* What to produce
An exact copy of the listing below is required.

* Data for this exercise
(* ===== verification/Sha256.v ===== *)
(** * SHA-256 (lib_generic/sha256.c)

    The 64 lines of [sha256_process] are the table [sha256_rows]: the registers the
    macro [P] is applied to, the message word and the constant of each.  The
    reference is the hash of FIPS 180: constants from the roots of the primes, a
    message schedule, rounds on shifted working variables, padding. *)

From S2P Require Import Prelude Digest.

(** ** The code *)

Definition SHR (x n : Z) : Z := Z.shiftr x n.
Definition ROTR (x n : Z) : Z := rotr x n.

Definition S0 (x : Z) : Z := Z.lxor (Z.lxor (ROTR x 7) (ROTR x 18)) (SHR x 3).
Definition S1 (x : Z) : Z := Z.lxor (Z.lxor (ROTR x 17) (ROTR x 19)) (SHR x 10).
Definition S2 (x : Z) : Z := Z.lxor (Z.lxor (ROTR x 2) (ROTR x 13)) (ROTR x 22).
Definition S3 (x : Z) : Z := Z.lxor (Z.lxor (ROTR x 6) (ROTR x 11)) (ROTR x 25).

Definition F0 (x y z : Z) : Z := Z.lor (Z.land x y) (Z.land z (Z.lor x y)).
Definition F1 (x y z : Z) : Z := Z.lxor z (Z.land x (Z.lxor y z)).

Definition sha256_starts (buf : list Z) : sha_context :=
  Sha 0 0 [0x6A09E667; 0xBB67AE85; 0x3C6EF372; 0xA54FF53A; 0x510E527F; 0x9B05688C; 0x1F83D9AB; 0x5BE0CD19] buf.

(** The message word of a round: [W[t]], or [R(t)], which computes and stores it. *)
Inductive word_ref := W (t : nat) | R (t : nat).

Definition get_word (r : word_ref) (w : list Z) : Z * list Z :=
  match r with
  | W t => (nth t w 0, w)
  | R t =>
      let x := u32 (S1 (nth (t - 2) w 0) + nth (t - 7) w 0 + S0 (nth (t - 15) w 0) + nth (t - 16) w 0) in
      (x, <[t := x]> w)
  end.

* Task solution
(* ===== verification/Sha256.v ===== *)
(** * SHA-256 (lib_generic/sha256.c)

    The 64 lines of [sha256_process] are the table [sha256_rows]: the registers the
    macro [P] is applied to, the message word and the constant of each.  The
    reference is the hash of FIPS 180: constants from the roots of the primes, a
    message schedule, rounds on shifted working variables, padding. *)

From S2P Require Import Prelude Digest.

(** ** The code *)

Definition SHR (x n : Z) : Z := Z.shiftr x n.
Definition ROTR (x n : Z) : Z := rotr x n.

Definition S0 (x : Z) : Z := Z.lxor (Z.lxor (ROTR x 7) (ROTR x 18)) (SHR x 3).
Definition S1 (x : Z) : Z := Z.lxor (Z.lxor (ROTR x 17) (ROTR x 19)) (SHR x 10).
Definition S2 (x : Z) : Z := Z.lxor (Z.lxor (ROTR x 2) (ROTR x 13)) (ROTR x 22).
Definition S3 (x : Z) : Z := Z.lxor (Z.lxor (ROTR x 6) (ROTR x 11)) (ROTR x 25).

Definition F0 (x y z : Z) : Z := Z.lor (Z.land x y) (Z.land z (Z.lor x y)).
Definition F1 (x y z : Z) : Z := Z.lxor z (Z.land x (Z.lxor y z)).

Definition sha256_starts (buf : list Z) : sha_context :=
  Sha 0 0 [0x6A09E667; 0xBB67AE85; 0x3C6EF372; 0xA54FF53A; 0x510E527F; 0x9B05688C; 0x1F83D9AB; 0x5BE0CD19] buf.

(** The message word of a round: [W[t]], or [R(t)], which computes and stores it. *)
Inductive word_ref := W (t : nat) | R (t : nat).

Definition get_word (r : word_ref) (w : list Z) : Z * list Z :=
  match r with
  | W t => (nth t w 0, w)
  | R t =>
      let x := u32 (S1 (nth (t - 2) w 0) + nth (t - 7) w 0 + S0 (nth (t - 15) w 0) + nth (t - 16) w 0) in
      (x, <[t := x]> w)
  end.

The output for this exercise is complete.